• [Required work]: When the line containing "(exists l, In l s /\ is_nan l = false) ->" appears in the data below, begin copying there and stop only after the line containing "rewrite (series_max_nan s".

• [Exercise input]:
Lemma efa_first_row_on_fixture :
  exists v, result (py_float Fixture.parse (VNum 0.75)) = Return v
            /\ dict_get [("NOx", 1.25%float); ("CO", 0.75%float)] "CO" = Some v.
Proof.
  apply (efa_is_first_matching_row Fixture.table Fixture.parse
           Fixture.EFA_non_man "C3" 0 2 ["NOx"; "CO"]
           [("NOx", 1.25%float); ("CO", 0.75%float)] "CO"
           [VStr "CO"; VNum 0.5; VNum 0.75]);
    try reflexivity.
  right. left. reflexivity.
Defined.

(** ** Nearest-neighbour corrections and the range of the table *)

Lemma SFnot_ltb_leb a b :
  a <> S754_nan -> b <> S754_nan -> SFltb b a = false -> SFleb a b = true.
Proof.
  unfold SFltb, SFleb.
  destruct a as [sa|sa| |sa ma ea], b as [sb|sb| |sb mb eb]; simpl;
    change (Pos.compare_cont Eq) with Pos.compare; SFcases.
Qed.

Lemma not_ltb_leb x y :
  is_nan x = false -> is_nan y = false ->
  (y <? x)%float = false -> (x <=? y)%float = true.
Proof.
  rewrite FloatAxioms.ltb_spec, FloatAxioms.leb_spec. intros Hx Hy.
  apply SFnot_ltb_leb; now apply not_nan_spec.
Qed.

(** [series_max] is one of the loads, unless it is NaN. *)
Lemma series_max_cases s : is_nan (series_max s) = true \/ In (series_max s) s.
Proof.
  induction s as [|y s IH]; simpl; [now left|].
  destruct (is_nan y) eqn:Ny; [tauto|].
  destruct (is_nan (series_max s)) eqn:Nm; [right; now left|].
  destruct (series_max s <? y)%float; [right; now left|].
  destruct IH as [H|H]; [discriminate|tauto].
Qed.

(** The greatest tabulated load: a load that is a number, and that no load
    exceeds ([series_max_upper]). *)
Lemma series_max_in s :
  (exists l, In l s /\ is_nan l = false) ->
  In (series_max s) s /\ is_nan (series_max s) = false.
Proof.
  intros (l & Hl & Nl).
  assert (N : is_nan (series_max s) = false).
  { destruct (is_nan (series_max s)) eqn:E; [|reflexivity].
    rewrite (series_max_nan s E l Hl) in Nl. discriminate. }
  split; [|exact N].
  destruct (series_max_cases s) as [H|H]; [congruence|exact H].
Qed.

Lemma beyond_table_max load t :
  beyond_table load t -> (series_max load <? t)%float = true.
Proof.
  intros [Hex Hall]. destruct (series_max_in load Hex) as [Hin Hn].
  now apply Hall.
Qed.

Lemma within_table_max load t :
  within_table load t -> (series_max load <? t)%float = false.
Proof.
  intros (l & Hl & Nl & Hlt).
  destruct (series_max load <? t)%float eqn:E; [|reflexivity].
  pose proof (ltb_below _ _ _ E Hlt Nl) as H.
  rewrite (series_max_upper load l Hl) in H. discriminate.
Qed.

(** The row of [idxmin], among the distances with NaN filled by [+inf]. *)
Lemma idxmin_filled s i :
  result (idxmin s) = Return i ->
  exists di,
    nth_error s i = Some di
    /\ forall j dj, nth_error s j = Some dj ->
                    (fill_nan dj <? fill_nan di)%float = false.
Proof.
  unfold idxmin. destruct s as [|x s]; [discriminate|].
  destruct (forallb is_nan (x :: s)); [discriminate|].
  simpl. intros [= <-].
  destruct (argmin_from_spec (map fill_nan s) 0 (fill_nan x) 1)
    as (v & Hr & Hall).
  assert (Hv : exists di, nth_error (x :: s)
                 (argmin_from 0 (fill_nan x) 1 (map fill_nan s)) = Some di
               /\ v = fill_nan di
               /\ (fill_nan x <? v)%float = false).
  { destruct Hr as [[-> ->]|(k & -> & Hk & Hlt)].
    - exists x. repeat split. apply ltb_irrefl.
    - simpl. rewrite nth_error_map in Hk.
      destruct (nth_error s k) as [d|]; [|discriminate].
      injection Hk as <-. exists d. repeat split. now apply ltb_asym. }
  destruct Hv as (di & Hi & -> & Hx).
  exists di. split; [exact Hi|].
  intros [|j] dj Hj; simpl in Hj.
  - now injection Hj as <-.
  - apply Hall, in_map. eapply nth_error_In, Hj.
Qed.

(** With a row at a finite distance, the row of [idxmin] has the least
    distance. *)
Lemma idxmin_least s i :
  result (idxmin s) = Return i -> some_finite s -> least s i.
Proof.
  intros H (j0 & d0 & Hj0 & Hfin).
  destruct (idxmin_filled _ _ H) as (di & Hi & Hall).
  assert (N0 : is_nan d0 = false).
  { destruct (is_nan d0) eqn:E; [|reflexivity].
    rewrite (nan_ltb_l _ _ E) in Hfin. discriminate. }
  assert (Ni : is_nan di = false).
  { destruct (is_nan di) eqn:E; [|reflexivity].
    specialize (Hall j0 d0 Hj0).
    rewrite (fill_nan_id _ N0) in Hall. unfold fill_nan in Hall.
    rewrite E in Hall. congruence. }
  exists di. repeat split; trivial.
  intros j dj Hj Nj. apply not_ltb_leb; trivial.
  specialize (Hall j dj Hj).
  now rewrite (fill_nan_id _ Nj), (fill_nan_id _ Ni) in Hall.
Qed.

Section Nearest.

Variable fs : string -> option DataFrame.
Variable parse_float : string -> option float.

(** A value read at the nearest row of a table. *)
Lemma nearest_value tbl load target p x :
  result (nearest_idx <- idxmin (abs_diff load target) ;;
          val <- loc tbl nearest_idx p ;;
          py_float parse_float val) = Return x ->
  exists i v,
    nearest (abs_diff load target) i
    /\ (some_finite (abs_diff load target) -> least (abs_diff load target) i)
    /\ result (loc tbl i p) = Return v
    /\ result (py_float parse_float v) = Return x.
Proof.
  intros H. bind_inv H. bind_inv H.
  exists a, a0. split; [now apply idxmin_nearest|].
  split; [now apply idxmin_least|]. now split.
Qed.
(** * SuperAgent chat front end: the streaming decoder, the send guard and
      the two transport proxy handlers

    The development embeds three source files:
    - [src/components/ChatInterface.tsx]: [sendMessage], [sendMessageSync],
      [sendMessageStream], [clearChat];
    - [src/app/api/chat/route.ts] and [src/app/api/chat/stream/route.ts]:
      the two [POST] handlers.

    JavaScript strings are sequences of UTF-16 code units, byte chunks are
    lists of bytes, React state is passed explicitly, and the platform
    functions the code calls ([TextDecoder.decode], [String.split],
    [JSON.parse], [String.trim], ...) are given executable models. *)

From Stdlib Require Import ZArith List Bool Ascii String Lia DecimalZ.
From stdpp Require Import base option list.
Import ListNotations.
Local Open Scope Z_scope.
Set Warnings "-register-all".

(** ** JavaScript strings *)

(** A JavaScript string: its UTF-16 code units, each in [0, 65536). *)
Abbreviation jsstring := (list Z).

(** An ASCII literal of the source as a JavaScript string. *)
Definition js (s : string) : jsstring :=
  map (fun a => Z.of_N (N_of_ascii a)) (list_ascii_of_string s).

(** [s.split(sep)] for a one-code-unit separator; never the empty list. *)
Fixpoint split (sep : Z) (s : jsstring) : list jsstring :=
  match s with
  | [] => [[]]
  | c :: s' =>
      if c =? sep then [] :: split sep s'
      else match split sep s' with
           | [] => [[c]]
           | l :: ls => (c :: l) :: ls
           end
  end.

(** [s.startsWith(p)]. *)
Fixpoint startsWith (s p : jsstring) : bool :=
  match p, s with
  | [], _ => true
  | _ :: _, [] => false
  | x :: p', y :: s' => (x =? y) && startsWith s' p'
  end.

(** [s.slice(n)] for a non-negative literal [n]. *)
Definition slice (n : nat) (s : jsstring) : jsstring := drop n s.

(** White space and line terminators removed by [String.prototype.trim]. *)
Definition is_trim_space (c : Z) : bool :=
  (c =? 0x09) || (c =? 0x0A) || (c =? 0x0B) || (c =? 0x0C) || (c =? 0x0D)
  || (c =? 0x20) || (c =? 0xA0) || (c =? 0x1680)
  || ((0x2000 <=? c) && (c <=? 0x200A))
  || (c =? 0x2028) || (c =? 0x2029) || (c =? 0x202F) || (c =? 0x205F)
  || (c =? 0x3000) || (c =? 0xFEFF).

Fixpoint trimStart (s : jsstring) : jsstring :=
  match s with
  | c :: s' => if is_trim_space c then trimStart s' else s
  | [] => []
  end.

(** [s.trim()]. *)
Definition trim (s : jsstring) : jsstring :=
  rev (trimStart (rev (trimStart s))).

(** Decimal digits of a [Decimal.uint], most significant first. *)
Fixpoint uint_digits (d : Decimal.uint) : jsstring :=
  match d with
  | Decimal.Nil => []
  | Decimal.D0 d' => 48 :: uint_digits d'
  | Decimal.D1 d' => 49 :: uint_digits d'
  | Decimal.D2 d' => 50 :: uint_digits d'
  | Decimal.D3 d' => 51 :: uint_digits d'
  | Decimal.D4 d' => 52 :: uint_digits d'
  | Decimal.D5 d' => 53 :: uint_digits d'
  | Decimal.D6 d' => 54 :: uint_digits d'
  | Decimal.D7 d' => 55 :: uint_digits d'
  | Decimal.D8 d' => 56 :: uint_digits d'
  | Decimal.D9 d' => 57 :: uint_digits d'
  end.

• [Exercise output]:
  (exists l, In l s /\ is_nan l = false) ->
  In (series_max s) s /\ is_nan (series_max s) = false.
Proof.
  intros (l & Hl & Nl).
  assert (N : is_nan (series_max s) = false).
  { destruct (is_nan (series_max s)) eqn:E; [|reflexivity].
    rewrite (series_max_nan s E l Hl) in Nl. discriminate. }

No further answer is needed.